The NHS National Service Framework for coronary heart disease says that, by 2002, 80 per cent of people, who have bypass surgery or heart attacks, should have been receiving cardiac rehabilitation.
A team from the British Heart Foundation-sponsored Care and Education Group in the University’s Department of Health Sciences will carry out the most comprehensive survey ever mounted into reasons for the generally poor take-up in the 400 rehabilitation centres across the UK.
The five-year study, which has been made possible by a £650,000 grant from the BHF, will be the first national audit to also consider psycho-social factors, such as anxiety, depression and quality of life of patients as well as measuring all the relevant medical variables.
Several groups – elderly people, women and people from ethnic minorities – are believed to be under-represented among patients undergoing cardiac rehabilitation while there is a wide disparity in funding, methods and quality of programmes.

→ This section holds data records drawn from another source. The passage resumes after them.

Lemma handle_consistent (e : Event) (st : State) :
  Inj (=) (=) randomUUID →
  consistent st →
  ∃ st', handle e st = Some st' ∧ consistent st'.
Proof.
  intros Hinj Hst. pose proof Hst as (Hsel & Hnd & Hall).
  destruct e as [files|index|dragged index| | | | |].
  - eexists. split; [done|]. case_bool_decide; [|done].
    by apply loadPDFs_consistent.
  - simpl. destruct (renderThumbnails st !! index) as [card|] eqn:Hcard;
      [|by eexists].
    eexists. split; [done|].
    apply renderThumbnails_lookup in Hcard as [Hcard _].
    apply (consistent_same_records st _ Hst).
    + apply toggleSelection_no_dangling; [done|].
      apply elem_of_liveIds. exists (cardPage card). split; [|done].
      by eapply list_elem_of_lookup_2.
    + done.
    + done.
    + by apply records_kept.
  - destruct (renderThumbnails st !! dragged) as [source|] eqn:Hsource;
      [|simpl; rewrite Hsource; by eexists].
    destruct (renderThumbnails st !! index) as [target|] eqn:Htarget;
      [|simpl; rewrite Hsource, Htarget; by eexists].
    destruct (handle_CardDragged st dragged index source target Hsource Htarget)
      as (pages' & Heq & Hperm & _).
    eexists. split; [exact Heq|].
    apply (consistent_same_records st _ Hst); simpl.
    + unfold no_dangling, liveIds in *. simpl. by rewrite Hperm.
    + by rewrite Hperm.
    + done.
    + apply records_kept; [done|]. intros q Hq. by rewrite <-Hperm.
  - eexists. split; [done|].
    apply (consistent_same_records st _ Hst).
    + unfold no_dangling in *. unfold selectAll; simpl. rewrite selectAll_fold.
      unfold liveIds in *. simpl. set_solver.
    + done.
    + done.
    + by apply records_kept.
  - eexists. split; [done|].
    apply (consistent_same_records st _ Hst).
    + unfold no_dangling, deselectAll; simpl. set_solver.
    + done.
    + done.
    + by apply records_kept.
  - eexists. split; [done|].
    assert (Hids : id <$> pages (rotateSelected st) = id <$> pages st).
    { rewrite rotateSelected_pages, <-list_fmap_compose.
      apply list_fmap_ext. intros i p _. simpl. by destruct (bool_decide _). }
    apply (consistent_same_records st _ Hst).
    + unfold no_dangling, liveIds in *. by rewrite Hids.
    + by rewrite Hids.
    + done.
    + intros q Hq. rewrite rotateSelected_pages in Hq.
      apply list_elem_of_fmap in Hq as (p & -> & Hp).
      exists p. split; [done|].
      rewrite Forall_forall in Hall. destruct (Hall p Hp) as (_ & _ & Hturn).
      destruct (bool_decide _); [|by split; [apply same_page_refl|]].
      split; [by unfold same_page | by apply quarter_turn_rotatePage].
  - eexists. split; [done|].
    apply (consistent_same_records st _ Hst).
    + apply deleteSelected_no_dangling.
    + eapply sublist_NoDup; [exact Hnd|]. apply fmap_sublist, sublist_filter.
    + done.
    + apply records_kept; [done|]. by intros q [_ Hq]%list_elem_of_filter.
  - eexists. split; [done|]. split; [|split]; simpl.
    + unfold no_dangling; simpl. set_solver.
    + constructor.
    + constructor.
Qed.

Lemma consistent_initial : consistent initial.
Proof.
  split; [|split]; simpl.
  - unfold no_dangling; simpl. set_solver.
  - constructor.
  - constructor.
Qed.

(** X23: whatever the user does (choose files, click cards, drag cards
    onto cards, press the toolbar buttons), in any order and from the start
    of the page, provided the identifier generator never repeats itself: the
    [pages] array never gets an empty slot, every selected id is the id of
    a record, no two records share an id, every record points at a page
    that exists in bytes that parse, and every rotation is 0, 90, 180 or
    270. *)
Theorem events_keep_consistent (events : list Event) :
  Inj (=) (=) randomUUID →
  ∃ st, run events initial = Some st ∧ consistent st.
Proof.
  intros Hinj. generalize consistent_initial. generalize initial.
  induction events as [|e events IH]; intros st Hst; simpl.
  - by exists st.
  - destruct (handle_consistent e st Hinj Hst) as (st' & -> & Hst'). simpl.
    by apply IH.
Qed.


End EventProperties.

(** ** The properties above at concrete inputs *)

Ltac each_record Hp :=
  repeat (apply elem_of_cons in Hp as [->|Hp]); [..|by apply elem_of_nil in Hp].

Lemma threePages_keys : keys_identify (pages threePages).
Proof.
  intros p p0 Hp Hp0 Hk. simpl in Hp, Hp0.
  each_record Hp; each_record Hp0;
    first [reflexivity | vm_compute in Hk; discriminate Hk].
Qed.

Lemma twoLeft_keys : keys_identify twoLeft.
Proof.
  intros p p0 Hp Hp0 Hk. unfold twoLeft in Hp, Hp0.
  each_record Hp; each_record Hp0;
    first [reflexivity | vm_compute in Hk; discriminate Hk].
Qed.

Lemma threePages_saved : @downloadMerged toyLibs (pages threePages) = Saved threeMerged.
Proof. vm_compute. reflexivity. Qed.

Lemma downloadMerged_page_per_record_witness :
  @downloadMerged toyLibs (pages threePages) = Saved threeMerged ∧
  length threeMerged = length (pages threePages) ∧
  ∀ i p, pages threePages !! i = Some p →
    ∃ q b, threeMerged !! i = Some q ∧ group_bytes (pages threePages) p b ∧
           origin q = Some (b, sourcePageIndex p).
Proof.
  split; [exact threePages_saved|].
  exact (@downloadMerged_page_per_record toyLibs _ _ threePages_saved).
Defined.

Lemma downloadMerged_unrotated_witness :
  @downloadMerged toyLibs (pages threePages) = Saved threeMerged ∧
  pages threePages !! 1%nat = Some page_b ∧
  rotation page_b = 0 ∧
  ∃ q b, threeMerged !! 1%nat = Some q ∧ group_bytes (pages threePages) page_b b ∧
         origin q = Some (b, sourcePageIndex page_b) ∧
         @existingRotation toyLibs b (sourcePageIndex page_b) = Some (angle q).
Proof.
  split; [exact threePages_saved|]. split; [reflexivity|]. split; [reflexivity|].
  exact (@downloadMerged_unrotated toyLibs _ _ 1%nat page_b
           threePages_saved eq_refl eq_refl).
Defined.


Lemma downloadMerged_fails_fast_witness :
  keys_identify [page_c; page_gone] ∧
  page_gone ∈ [page_c; page_gone] ∧
  @existingRotation toyLibs (pdfBytes page_gone) (sourcePageIndex page_gone) = None ∧
  @downloadMerged toyLibs [page_c; page_gone] = Failed.
Proof.
  assert (Hkeys : keys_identify [page_c; page_gone]).
  { intros p p0 Hp Hp0 Hk.
    each_record Hp; each_record Hp0;
      first [reflexivity | vm_compute in Hk; discriminate Hk]. }
  assert (Hin : page_gone ∈ [page_c; page_gone]) by (right; left).
  split; [exact Hkeys|]. split; [exact Hin|]. split; [reflexivity|].
  exact (@downloadMerged_fails_fast toyLibs _ page_gone Hkeys Hin eq_refl).
Defined.

Lemma downloadMerged_page_of_record_witness :
  keys_identify (pages threePages) ∧ keys_identify twoLeft ∧
  @downloadMerged toyLibs (pages threePages) = Saved threeMerged ∧
  @downloadMerged toyLibs twoLeft =
    Saved [{| origin := Some (pdfBytes page_c, 0%nat); angle := 0 |};
           {| origin := Some (pdfBytes page_a, 0%nat); angle := 0 |}] ∧
  ∃ q, threeMerged !! 0%nat = Some q ∧
       [{| origin := Some (pdfBytes page_c, 0%nat); angle := 0 |};
        {| origin := Some (pdfBytes page_a, 0%nat); angle := 0 |}] !! 1%nat = Some q.
Proof.
  assert (Hleft : @downloadMerged toyLibs twoLeft =
    Saved [{| origin := Some (pdfBytes page_c, 0%nat); angle := 0 |};
           {| origin := Some (pdfBytes page_a, 0%nat); angle := 0 |}])
    by (vm_compute; reflexivity).
  split; [exact threePages_keys|]. split; [exact twoLeft_keys|].
  split; [exact threePages_saved|]. split; [exact Hleft|].
  exact (@downloadMerged_page_of_record toyLibs _ _ _ _ 0%nat 1%nat page_a
           threePages_keys twoLeft_keys threePages_saved Hleft eq_refl eq_refl).
Defined.

Lemma drag_card_moves_witness :
  renderThumbnails threePages !! 0%nat = Some {| cardPage := page_a; cardIndex := 0 |} ∧
  renderThumbnails threePages !! 2%nat = Some {| cardPage := page_c; cardIndex := 2 |} ∧
  ∃ st', @handle toyLibs (CardDragged 0 2) threePages = Some st' ∧
         pages st' ≡ₚ pages threePages ∧
         pages st' !! 2%nat = Some page_a ∧
         selectedPages st' = selectedPages threePages.
Proof.
  split; [reflexivity|]. split; [reflexivity|].
  exact (@drag_card_moves toyLibs threePages 0 2 _ _ eq_refl eq_refl).
Defined.

Lemma toyLibs_uuid_inj : Inj (=) (=) (@randomUUID toyLibs).
Proof. intros m n Heq. simpl in Heq. by apply (inj pretty) in Heq. Qed.

Lemma events_keep_consistent_witness :
  Inj (=) (=) (@randomUUID toyLibs) ∧
  ∃ st, @run toyLibs
          [FilesChosen [twoPages; scanB]; CardClicked 0; RotatePressed;
           CardDragged 0 2; SelectAllPressed; CardClicked 1; DeletePressed]
          initial = Some st ∧
        @consistent toyLibs st.
Proof.
  split; [exact toyLibs_uuid_inj|].
  exact (@events_keep_consistent toyLibs _ toyLibs_uuid_inj).
Defined.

The seven-strong team, headed by Professor Bob Lewin, will seek to establish best practice to help cardiac rehabilitation centres to improve their overall performance.
We are trying to find out which centres attract more people and why they are more successful
Professor Bob Lewin
Professor Lewin said: "We are trying to find out which centres attract more people and why they are more successful. We will look at the processes they are using and compare these with the outcomes they achieve. This 'process benchmarking' can give information that no other method could achieve.
"The National Service Framework, introduced in 2000, has been very successful in reducing waiting lists for surgery but much less so in getting people into rehabilitation. Data will be collected by clinical staff and fed on line to a dedicated website, operated by the Healthcare Commission. The health professionals working in cardiac rehabilitation will be able to see their results ranked against all the other centres taking part."
Professor Lewin added: "We will be asking what is the optimum way to run a programme, how many staff are needed and how long rehabilitation should last. The survey will be linked to mortality figures, census data and hospital episode statistics, and eventually, we hope, to surgery and other cardiac datasets. This will yield a picture of the entire patient pathway, for every cardiac patient in the UK, from the acute event to 12 months after their rehabilitation programme."
Jackie Lodge, Head of Cardiac Care at the BHF said: "At the moment there is little information about the different kinds of help that heart patients receive during cardiac rehabilitation, even though we know that it is often a crucial part of recovery from heart disease. To improve the situation we are delighted to have funded the York team to develop a better picture of cardiac rehabilitation services across the UK and help us shape the best possible care for heart patients."
In collaboration with the University's Social Policy Research Unit (SPRU), the Care and Education Research Group has also received £100,000 to evaluate BHF £4.7 million Cardiac Rehab Project supported by the Big Lottery Fund.